Cette année encore, il continue sa mue. La présidence du festival a diminué de 75% l’impression de ses brochures au profit de prospectus dématérialisés. Autre action notable, la distribution de bouteilles en plastiques a été totalement supprimée. Pour se rendre compte de l’impact de cette mesure, c’était plus de 22 000 bouteilles d’eau qui avaient été utilisées durant la quinzaine. À la place, ce sont des fontaines à eau qui ont été installées un peu partout sur place.

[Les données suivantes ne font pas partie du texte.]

(** * mapConservativeFields: the verification harness of the conservative
    mesh-to-mesh mapper

    A shallow embedding of [mapConservativeFields.C]: the analytic test
    fields ([initTestField], [initBoundaryFields]), the error norms
    ([computeError]), the remap driver ([MapConservativeVolFields]) and the
    cyclic remap test ([testCyclicRemap]).

    Modelling conventions.
    - OpenFOAM's [scalar] is read as a real number ([R]); [Foam::sin],
      [Foam::cos], [Foam::sqrt], [mag], [Foam::max] are the functions of the
      same name on [R].  Rounding is not modelled.
    - A division whose divisor is zero raises the floating point exception
      that OpenFOAM's [sigFpe] handler turns into an abort; it is the fault
      [FloatingPointException] of the result type below.
    - [FatalErrorIn(...) << ... << abort(FatalError)] is the fault
      [FatalError], carrying the function name and the message.
    - [Info<<] output, [write()] calls and the calls on the external mapper
      are recorded, in program order, in the trace of the [world]. *)

From Stdlib Require Import Reals Lra Lia List String ZArith Bool.
Import ListNotations.
Open Scope string_scope.
Open Scope R_scope.

Set Implicit Arguments.

(* ------------------------------------------------------------------ *)
(** ** Faults and the two monads *)

Inductive fault : Type :=
| FatalError (functionName message : string)
| FloatingPointException
| IndexOutOfRange.

Inductive Res (A : Type) : Type :=
| Ok (a : A)
| Err (e : fault).
Arguments Ok {A} a.
Arguments Err {A} e.

Definition bindR {A B} (c : Res A) (k : A -> Res B) : Res B :=
  match c with
  | Ok a => k a
  | Err e => Err e
  end.

Declare Scope res_scope.
Delimit Scope res_scope with res.
Notation "x <- c ;; k" := (bindR c (fun x => k))
  (at level 61, c at next level, right associativity) : res_scope.
Notation "' pat <- c ;; k" := (bindR c (fun x => match x with pat => k end))
  (at level 61, pat pattern, c at next level, right associativity) : res_scope.
Open Scope res_scope.

(** [forAll(list, i) { ... }] with a body that yields the new entry [i]. *)
Fixpoint forAllFrom {A B} (body : nat -> A -> Res B) (i : nat) (l : list A)
  : Res (list B) :=
  match l with
  | [] => Ok []
  | a :: l' =>
      b <- body i a ;;
      bs <- forAllFrom body (S i) l' ;;
      Ok (b :: bs)
  end.

Definition forAll {A B} (l : list A) (body : nat -> A -> Res B) : Res (list B) :=
  forAllFrom body 0%nat l.

(** [List<T>::operator[]]. *)
Definition at_ {A} (l : list A) (i : nat) : Res A :=
  match nth_error l i with
  | Some a => Ok a
  | None => Err IndexOutOfRange
  end.

(* ------------------------------------------------------------------ *)
(** ** Scalars and vectors *)

Abbreviation scalar := R (only parsing).
Abbreviation label := Z (only parsing).

Record vector : Type := Vector { vx : scalar; vy : scalar; vz : scalar }.

Definition vzero : vector := Vector 0 0 0.
Definition vadd (a b : vector) : vector :=
  Vector (vx a + vx b) (vy a + vy b) (vz a + vz b).
Definition vsub (a b : vector) : vector :=
  Vector (vx a - vx b) (vy a - vy b) (vz a - vz b).
Definition vscale (s : scalar) (a : vector) : vector :=
  Vector (s * vx a) (s * vy a) (s * vz a).
Definition vmagSqr (a : vector) : scalar :=
  vx a * vx a + vy a * vy a + vz a * vz a.
Definition vmag (a : vector) : scalar := sqrt (vmagSqr a).

Definition mag (s : scalar) : scalar := Rabs s.
Definition magSqr (s : scalar) : scalar := s * s.
Definition sqr (s : scalar) : scalar := s * s.

(** [a / b] on scalars. *)
Definition sdiv (a b : scalar) : Res scalar :=
  if Req_dec_T b 0 then Err FloatingPointException else Ok (a / b).

(** [Foam::cbrt]: the real cube root. *)
Definition cbrt (x : scalar) : scalar :=
  if Rlt_dec 0 x then exp (ln x / 3)
  else if Rlt_dec x 0 then - exp (ln (- x) / 3)
  else 0.

(* ------------------------------------------------------------------ *)
(** ** Meshes and fields *)

Record cell : Type := Cell { cellVolume : scalar; cellCentre : vector }.

(** An [fvMesh]: its case and time name (the place its fields are stored
    under), its cells, and for every boundary patch the centres of its
    faces. *)
Record fvMesh : Type := FvMesh {
  caseName : string;
  timeName : string;
  cells : list cell;
  patchFaceCentres : list (list vector)
}.

Definition nCells (m : fvMesh) : nat := List.length (cells m).
Definition V (m : fvMesh) : list scalar := map cellVolume (cells m).
Definition cellCentres (m : fvMesh) : list vector := map cellCentre (cells m).

Inductive readOption : Type := MUST_READ | NO_READ.
Inductive writeOption : Type := AUTO_WRITE | NO_WRITE.

Record IOobject : Type := IOobject_ {
  ioName : string;
  ioInstance : string;
  ioDb : fvMesh;
  readOpt : readOption;
  writeOpt : writeOption
}.

(** [GeometricField<Type, fvPatchField, volMesh>]. *)
Record GeometricField (T : Type) : Type := Field {
  io : IOobject;
  internalField : list T;
  boundaryField : list (list T);
  patchFieldType : string
}.
Arguments Field {T} io internalField boundaryField patchFieldType.

Definition volScalarField : Type := GeometricField scalar.
Definition volVectorField : Type := GeometricField vector.

Definition fieldName {T} (f : GeometricField T) : string := ioName (io f).
Definition fieldMesh {T} (f : GeometricField T) : fvMesh := ioDb (io f).

(** The constructor [GeometricField(io, mesh, dimensioned<Type>, patchFieldType)]:
    every cell and every boundary face holds the given value. *)
Definition newField {T} (o : IOobject) (m : fvMesh) (value : T)
  (patchType : string) : GeometricField T :=
  Field o
    (repeat value (nCells m))
    (map (fun patch => repeat value (List.length patch)) (patchFaceCentres m))
    patchType.

(** [mesh.C()]: cell centres inside, face centres on the patches. *)
Definition C (m : fvMesh) : volVectorField :=
  Field (IOobject_ "C" (timeName m) m NO_READ NO_WRITE)
    (cellCentres m) (patchFaceCentres m) "calculated".

Definition setInternal {T} (f : GeometricField T) (l : list T) : GeometricField T :=
  Field (io f) l (boundaryField f) (patchFieldType f).
Definition setBoundary {T} (f : GeometricField T) (b : list (list T)) : GeometricField T :=
  Field (io f) (internalField f) b (patchFieldType f).

(* ------------------------------------------------------------------ *)
(** ** The test functions *)

Definition testType : Type := Z.
Definition CONSTANT : testType := 0%Z.
Definition LINEAR : testType := 1%Z.
Definition SINUSOID_2D : testType := 2%Z.
Definition SINUSOID_3D : testType := 3%Z.
Definition COSINE_HILL_2D : testType := 4%Z.

Definition constScalVal : scalar := 2.0.

Definition hC : vector := Vector 0 0 0.
Definition L : scalar := 0.5 * sqrt 2.0.
Definition pi : scalar := PI.

(** The loops of [initBoundaryFields]: every face [faceI] of every patch
    [patchI] of the field is assigned [value patchI faceI]. *)
Definition forAllBoundaryFaces (field : volScalarField)
  (value : nat -> nat -> Res scalar) : Res volScalarField :=
  b <- forAll (boundaryField field) (fun patchI patch =>
         forAll patch (fun faceI _ => value patchI faceI)) ;;
  Ok (setBoundary field b).

(** [xC.boundaryField()[patchI][faceI]]. *)
Definition boundaryAt (xC : volVectorField) (patchI faceI : nat) : Res vector :=
  patch <- at_ (boundaryField xC) patchI ;;
  at_ patch faceI.

Definition initBoundaryFields_name : string :=
  "

tmp<volScalarField> initBoundaryFields
(
    const fvMesh& mesh,
    const testType type,
    autoPtr<volScalarField>& tField
)
".

Definition initBoundaryFields (mesh : fvMesh) (type : testType)
  (tField : volScalarField) : Res volScalarField :=
  let xC := C mesh in
  let field := tField in
  if (type =? CONSTANT)%Z then
    forAllBoundaryFaces field (fun patchI faceI => Ok constScalVal)
  else if (type =? LINEAR)%Z then
    forAllBoundaryFaces field (fun patchI faceI =>
      x <- boundaryAt xC patchI faceI ;;
      Ok (2.0 * vx x + 3.0 * vy x + vz x))
  else if (type =? SINUSOID_2D)%Z then
    forAllBoundaryFaces field (fun patchI faceI =>
      x <- boundaryAt xC patchI faceI ;;
      Ok (1.0 + sin (2.0 * pi * vx x) * sin (2.0 * pi * vy x)))
  else if (type =? SINUSOID_3D)%Z then
    forAllBoundaryFaces field (fun patchI faceI =>
      x <- boundaryAt xC patchI faceI ;;
      Ok (1.0 + sin (2.0 * pi * vx x) * sin (2.0 * pi * vy x)
                * sin (2.0 * pi * vz x)))
  else if (type =? COSINE_HILL_2D)%Z then
    forAllBoundaryFaces field (fun patchI faceI =>
      x <- boundaryAt xC patchI faceI ;;
      let r := vmag (vsub x hC) in
      q <- sdiv (pi * r) L ;;
      Ok (2.0 + cos q))
  else
    Err (FatalError initBoundaryFields_name
           "Unknown enumerant for initialisation.").

(** The interior loops of [initTestField]: cell [cellI] of the scalar and of
    the gradient field is assigned from the cell centre [xC[cellI]]. *)
Definition forAllCells (xC : volVectorField) (field : volScalarField)
  (gfield : volVectorField) (value : vector -> Res (scalar * vector))
  : Res (volScalarField * volVectorField) :=
  fg <- forAll (internalField field) (fun cellI _ =>
          x <- at_ (internalField xC) cellI ;;
          value x) ;;
  Ok (setInternal field (map fst fg), setInternal gfield (map snd fg)).

Definition initTestField_name : string :=
  "

tmp<volScalarField> initTestField
(
    const fvMesh& mesh,
    const testType type,
    bool populate
)
".

Definition initTestField (mesh : fvMesh) (type : testType) (populate : bool)
  : Res (volScalarField * volVectorField) :=
  let xC := C mesh in
  let tField : volScalarField :=
    newField (IOobject_ "alpha" (timeName mesh) mesh NO_READ NO_WRITE)
      mesh 0.0 "fixedValue" in
  let tgField : volVectorField :=
    newField (IOobject_ "grad(alpha)" (timeName mesh) mesh NO_READ NO_WRITE)
      mesh vzero "zeroGradient" in
  if populate then
    let field := tField in
    let gfield := tgField in
    '(field, gfield) <-
      (if (type =? CONSTANT)%Z then
         forAllCells xC field gfield (fun x =>
           Ok (constScalVal, Vector 0.0 0.0 0.0))
       else if (type =? LINEAR)%Z then
         forAllCells xC field gfield (fun x =>
           Ok (2.0 * vx x + 3.0 * vy x + vz x, Vector 2.0 3.0 1.0))
       else if (type =? SINUSOID_2D)%Z then
         forAllCells xC field gfield (fun x =>
           Ok (1.0 + sin (2.0 * pi * vx x) * sin (2.0 * pi * vy x),
               vscale (2.0 * pi)
                 (Vector
                    (cos (2.0 * pi * vx x) * sin (2.0 * pi * vy x))
                    (sin (2.0 * pi * vx x) * cos (2.0 * pi * vy x))
                    0.0)))
       else if (type =? SINUSOID_3D)%Z then
         forAllCells xC field gfield (fun x =>
           Ok (1.0 + sin (2.0 * pi * vx x) * sin (2.0 * pi * vy x)
                     * sin (2.0 * pi * vz x),
               vscale (2.0 * pi)
                 (Vector
                    (cos (2.0 * pi * vx x) * sin (2.0 * pi * vy x)
                     * sin (2.0 * pi * vz x))
                    (sin (2.0 * pi * vx x) * cos (2.0 * pi * vy x)
                     * sin (2.0 * pi * vz x))
                    (sin (2.0 * pi * vx x) * sin (2.0 * pi * vy x)
                     * cos (2.0 * pi * vz x)))))
       else if (type =? COSINE_HILL_2D)%Z then
         forAllCells xC field gfield (fun x =>
           let r := vmag (vsub x hC) in
           q <- sdiv (pi * r) L ;;
           c <- sdiv pi (r * L) ;;
           Ok (2.0 + cos q,
               vscale c
                 (Vector (- sin q * vx x) (- sin q * vy x) (- sin q * vz x))))
       else
         Err (FatalError initTestField_name
                "Unknown enumerant for initialisation.")) ;;
    field <- initBoundaryFields mesh type field ;;
    Ok (field, gfield)
  else
    Ok (tField, tgField).

(* ------------------------------------------------------------------ *)
(** ** The world: stored fields and the trace *)

Inductive anyField : Type :=
| ScalarField (f : volScalarField)
| VectorField (f : volVectorField).

Inductive value : Type :=
| NoValue
| WordValue (w : string)
| LabelValue (n : Z)
| ScalarValue (s : scalar)
| VectorValue (v : vector).

(** A [conservativeMeshToMesh] object, as its constructor receives it. *)
Record conservativeMeshToMesh : Type := MeshToMesh {
  srcMesh : fvMesh;
  tgtMesh : fvMesh;
  nThreads : label;
  forceRecalc : bool;
  writeAddr : bool
}.

Inductive event : Type :=
| InfoLine (text : string) (v : value)
| WriteField (f : anyField)
| InterpolateCall (m : conservativeMeshToMesh) (target source : anyField)
    (gradient : option anyField) (method : label).

(** The file of an [IOobject]: case, time instance, name. *)
Definition fileKey : Type := (string * string * string)%type.
Definition dapp_kp : KeyPair := mkKeyPair (b "dappPublic") (b "dappSecret").
Definition wallet_pk : string := "WalletEncryptionPublicKeyAbcdefg".  (* 32 letters *)
Definition shared : bytes := (b wallet_pk ++ b "dappSecret")%list.
Definition nonce24 : string := "NonceNonceNonceNonceNonc".

(** A connect payload whose [public_key] is not a valid key. *)
Definition bad_key_payload : jsval :=
  JObj [("session", JStr "sess1"); ("public_key", JStr "0")].

(** The callback of a connect whose encrypted payload is [p0]. *)
Definition connect_callback : string :=
  "dapp://onConnect?phantom_encryption_public_key=" ++ wallet_pk ++
  "&nonce=" ++ nonce24 ++
  "&data=" ++ string_of_list_byte (b nonce24 ++ shared ++ b "J")%list.

(** A 32-byte shared secret. *)
Definition secret : bytes := b "SharedSecretSharedSecretSharedSe".

(** A connect payload with a valid [public_key]. *)
Definition good_payload : jsval :=
  JObj [("session", JStr "sess1"); ("public_key", JStr wallet_pk)].

(** The search parameters of [connect_callback]. *)
Definition connect_params : params :=
  [("phantom_encryption_public_key", wallet_pk); ("nonce", nonce24);
   ("data", string_of_list_byte (b nonce24 ++ shared ++ b "J")%list)].

(** A message, a signature and a serialised transaction, and the
    callback parameters of a wallet answer under [secret] (the payload
    document is whatever [libs] was built with). *)
Definition msg : bytes := b "Hello".
Definition sig : bytes := b "Sig".
Definition raw : bytes := b "Raw".

Definition sign_params : params :=
  [("data", string_of_list_byte (b nonce24 ++ secret ++ b "J")%list); ("nonce", nonce24)].

Definition sign_message_payload : jsval :=
  JObj [("session", JNull); ("message", JStr "Hello")].

Definition sign_transaction_payload : jsval :=
  JObj [("session", JNull); ("transaction", JStr "Raw")].

Definition error_callback : string := "dapp://onSignMessage?errorCode=4001".

(** The wallet's answer to a [signMessage] request, its payload sealed
    under [secret]. *)
Definition sign_callback : string :=
  "dapp://onSignMessage?data=" ++ string_of_list_byte (b nonce24 ++ secret ++ b "J")%list ++
  "&nonce=" ++ nonce24.

(** A [signature] payload. *)
Definition sig_payload : jsval := JObj [("signature", JStr "Sig")].

End Toy.

(** ** Observing one subscription *)

Section Observation.

Context (L : Libs) (cfg : Config).

Definition ids (w : World L) : list nat := map l_id (listeners L w).

(** The listener registered under id [n], if any. *)
Definition reg (n : nat) (w : World L) : option listener :=
  find (fun l => Nat.eqb (l_id l) n) (listeners L w).

(** Whether the path of an inbound [url] passes the route test of a
    listener on [route]. *)
Definition matches (route url : string) : bool :=
  match parse_url L (replace_first (protocol cfg) (appUrl cfg) url) with
  | Some (pathname, _) => regexp_test route pathname
  | None => false
  end.

(** What the listener [l] settles its promise with on [url], if it
    settles it. *)
Definition listener_outcome (l : listener) (url : string) : option (outcome L) :=
  match parse_url L (replace_first (protocol cfg) (appUrl cfg) url) with
  | None => None
  | Some (pathname, ps) =>
    if negb (regexp_test (l_route l) pathname) then None
    else if truthy (param_get ps "errorCode") then Some (Rejected L RemoteError)
    else match snd (run_handler L (l_handler l) ps) with
         | inr v => Some (Resolved L v)
         | inl e => Some (Rejected L e)
         end
  end.

(** The promise and the registration of id [n]. *)
Definition status (n : nat) (w : World L) : option (outcome L) * option listener :=
  (lookup_outcome L n (settled L w), reg n w).

(** How one inbound event changes [status n]. *)
Definition status_step (st : option (outcome L) * option listener) (url : string)
  : option (outcome L) * option listener :=
  let (s, r) := st in
  let s' := match s with
            | Some o => Some o
            | None => match r with Some l => listener_outcome l url | None => None end
            end in
  (s', match s' with Some _ => None | None => r end).

(** A promise is pending and its listener registered and never removed,
    or it is settled and its listener removed exactly once. *)
Definition status_ok (s : option (outcome L)) (r : option listener) (c : nat) : Prop :=
  (s = None /\ r <> None /\ c = 0) \/ (s <> None /\ r = None /\ c = 1).

Definition Inv (w : World L) : Prop :=
  NoDup (ids w) /\
  (forall m, In m (ids w) -> m < next_id L w) /\
  (forall m, next_id L w <= m ->
     lookup_outcome L m (settled L w) = None /\ count_occ Nat.eq_dec (removed L w) m = 0) /\
  (forall m, m < next_id L w ->
     status_ok (lookup_outcome L m (settled L w)) (reg m w) (count_occ Nat.eq_dec (removed L w) m)).

(** Two worlds with the same registrations and logs. *)
Definition frame (w w' : World L) : Prop :=
  listeners L w' = listeners L w /\ next_id L w' = next_id L w /\
  opened L w' = opened L w /\ removed L w' = removed L w.

Definition fold_on_url (u : string) (ls : list listener) (w : World L) : World L :=
  fold_left (fun acc l => on_url L cfg l u acc) ls w.

End Observation.

(** ** Library laws *)

Section Laws.

Context (L : Libs).

(** The laws of the libraries the round trip rests on: bs58 decodes what
    it encodes, [box.open.after] opens what [box.after] sealed under the
    same 24-byte nonce and 32-byte key, and the UTF-8 buffer of a
    [JSON.stringify] output decodes back to it (those strings are well
    formed).  A payload is JSON-representable when [JSON.parse] gives back
    what [JSON.stringify] wrote. *)
Definition bs58_roundtrip : Prop :=
  forall b, bs58_decode L (bs58_encode L b) = Some b.

Definition box_roundtrip : Prop :=
  forall m n k, List.length n = 24 -> List.length k = 32 ->
  box_open_after L (box_after L m n k) n k = Some m.
(** * go-seele (one shard): genesis, peer protocol, synchroniser, miner

    A shallow embedding of the parts of the node that the specification
    talks about, followed by the properties established for them.

    Conventions.
    - Go integers are [Z]; the wrap-around of [uint64] arithmetic is written
      out with [u64].
    - A [common.Hash] (32 bytes) is the integer it denotes when read
      big-endian, which is also how the miner turns it into a [big.Int];
      [EmptyHash] is 0.
    - A byte slice is a [list Z] of values below 256.
    - A Go [error] result is an [option error] ([None] is [nil]); a pair
      [(value, error)] is a [result].
    - Calls into collaborators whose code lives in other packages (stores,
      pools, the downloader, the p2p transport, hashing, serialization) are
      either fields of an interface class or entries of an effect trace. *)

From Stdlib Require Import ZArith Lia List Bool String.
From stdpp Require Import base option list gmap.

Local Open Scope Z_scope.

(* ===================================================================== *)
(** ** common *)
(* ===================================================================== *)

Module Common.

Definition Hash := Z.
Definition Address := Z.
Definition EmptyHash : Hash := 0.
Definition EmptyAddress : Address := 0.

(** [Hash.IsEmpty] *)
Definition IsEmpty (h : Hash) : bool := h =? EmptyHash.

(** [Hash.Equal] *)
Definition HashEqual (a b : Hash) : bool := a =? b.

Definition MaxUint64 : Z := 2 ^ 64 - 1.

(** Reduction of an integer expression to its [uint64] value. *)
Definition u64 (z : Z) : Z := z mod 2 ^ 64.

Definition isU64 (z : Z) : Prop := 0 <= z <= MaxUint64.

Inductive error : Type :=
  | ErrNotFound                       (* leveldb errors.ErrNotFound *)
  | ErrGenesisHashMismatch
  | ErrGenesisNotFound
  | ErrMinerIsRunning
  | ErrMinerIsStopped
  | ErrNodeIsSyncing
  | ErrIsSynchronising                (* downloader.ErrIsSynchronising *)
  | ErrorsNew (msg : string)          (* errors.New(msg) *)
  | Errorf (msg : string) (cause : error)   (* fmt.Errorf(msg, cause) *)
  | ErrOther (code : Z).              (* any other error of a collaborator *)

(** [err == errors.ErrNotFound] *)
Definition isErrNotFound (e : error) : bool :=
  match e with ErrNotFound => true | _ => false end.

(** [err == downloader.ErrIsSynchronising] *)
Definition isErrIsSynchronising (e : error) : bool :=
  match e with ErrIsSynchronising => true | _ => false end.

Inductive result (A : Type) : Type :=
  | Ok (a : A)
  | Err (e : error).
Arguments Ok {A} a.
Arguments Err {A} e.

End Common.
Export Common.

(* ===================================================================== *)
(** ** core/types: the fields of headers, blocks, transactions and debts
       that the modelled functions read or write *)
(* ===================================================================== *)

Module Types.

Record BlockHeader : Type := {
    PreviousBlockHash : Hash;
    Creator : Address;
    TxHash : Hash;
    Difficulty : Z;
    Height : Z;
    CreateTimestamp : Z;
    Nonce : Z;
    ExtraData : list Z
  }.

Record Transaction : Type := {
    tx_Hash : Hash;
    tx_From : Address;
    tx_To : Address;
    tx_Amount : Z;
    tx_AccountNonce : Z
  }.

Record Block : Type := {
    HeaderHash : Hash;
    Header : BlockHeader;
    Transactions : list Transaction;
    block_ChainNum : Z
  }.

Record Debt : Type := {
    debt_Hash : Hash;
    debt_Shard : Z;
    debt_ChainNum : Z;
    debt_Amount : Z
  }.

End Types.
Export Types.

(* ===================================================================== *)
(** ** An RLP codec for a struct with one unsigned field.

    [common.Serialize] and [common.Deserialize] are outside the modelled
    sources; the genesis code below is stated over any codec. This module
    gives the concrete one used to instantiate it: the recursive length
    prefix encoding of a one-field list holding an unsigned integer, with
    the canonical-form checks of the decoder. *)
(* ===================================================================== *)

Module Rlp.

(** Minimal big-endian digits of [n], at most [fuel] of them. *)
Fixpoint putUint (fuel : nat) (n : Z) : list Z :=
  match fuel with
  | O => []
  | S f => if n =? 0 then [] else putUint f (n / 256) ++ [n mod 256]
  end.

Definition beVal (bs : list Z) : Z :=
  fold_left (fun acc b => acc * 256 + b) bs 0.

Definition len (bs : list Z) : Z := Z.of_nat (length bs).

Definition encodeUint (n : Z) : list Z :=
  if n =? 0 then [128]
  else if n <? 128 then [n]
  else let bs := putUint 8 n in (128 + len bs) :: bs.

Definition encodeStruct1 (n : Z) : list Z :=
  let payload := encodeUint n in (192 + len payload) :: payload.

Definition errCanon : error := ErrorsNew "rlp: non-canonical integer".
Definition errSize : error := ErrorsNew "rlp: non-canonical size information".
Definition errShape : error := ErrorsNew "rlp: unexpected input".

Definition decodeUint (bs : list Z) : result Z :=
  match bs with
  | [] => Err errShape
  | b :: rest =>
      if b <? 128 then
        match rest with
        | [] => if b =? 0 then Err errCanon else Ok b
        | _ => Err errShape
        end
      else if b <=? 136 then
        if len rest =? b - 128 then
          match rest with
          | [] => Ok 0
          | r0 :: _ =>
              if r0 =? 0 then Err errCanon
              else if (b =? 129) && (r0 <? 128) then Err errSize
              else Ok (beVal rest)
          end
        else Err errShape
      else Err errShape
  end.

Definition decodeStruct1 (bs : list Z) : result Z :=
  match bs with
  | [] => Err errShape
  | b :: rest =>
      if (192 <=? b) && (b <=? 247) && (len rest =? b - 192)
      then decodeUint rest
      else Err errShape
  end.

End Rlp.

(* ===================================================================== *)
(** ** core: genesis *)
(* ===================================================================== *)

Module Core.

Definition genesisBlockHeight : Z := 0.

(** [GenesisInfo]: [Accounts] maps an address to its balance. *)
Record GenesisInfo : Type := {
    Accounts : gmap Z Z;
    Difficult : Z;
    ShardNumber : Z
  }.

De plus, le Festival de Cannes cherche à compenser son empreinte carbone en reversant une partie de ses fonds récoltés à des associations ou à des projets, luttant en faveur de la reforestation ou de la protection des fonds marins. À titre d’exemple, cette 76ème édition a ainsi permis le financement du projet 1 OCEAN, à hauteur de 50 000 euros. Il a pour objectif de sensibiliser le grand public à la faune et flore marine présentes en Méditerranée.
Un prix “éco-responsable”
Côté grand écran, l’association Ecoprod a remis le prix du film éco-produit. Cette nouvelle consécration à pour mission de mettre en lumière « les longs-métrages produits de la manière la plus éco-responsable possible ». Le jury, composé notamment de l’actrice, réalisatrice et scénariste Audrey Dana et de l’activiste Camille Etienne, a donc récompensé le film Acide, réalisé par Just Philippot. Productrice du film, l’agence Bonne Pioche Cinéma a réagi: « Notre responsabilité de producteur, au-delà des ambitions artistiques et économiques d’un film, se doit d’être citoyenne. Sans prétendre être irréprochables, nous nous engageons à ce que tous nos tournages intègrent cette volonté de limiter notre empreinte carbone. » Avant de poursuivre: « Au-delà de la réussite artistique d’un film, les équipes sont également fières de participer à cet engagement pour des tournages éco-responsables. »
Des mesures encore loin d’être suffisantes
Toutefois, on peut légitimement se poser la question de savoir si toutes ces mesures sont suffisantes, dans un contexte où les scientifiques et climatologues ne cessent d’alerter sur l’urgence de la situation climatique. Un peu partout dans le monde, les feux de forêts et les épisodes de sécheresse s’intensifient et le monde du cinéma continue de rejeter des milliers de tonnes de CO2 dans l’atmosphère. En effet, on estime que plus de 80% de l’empreinte carbone du Festival de Cannes est imputable aux voyages en jet privé et à l’hébergement des festivaliers. Une véritable aberration écologique qui pourrait être résolue par des mesures fortes.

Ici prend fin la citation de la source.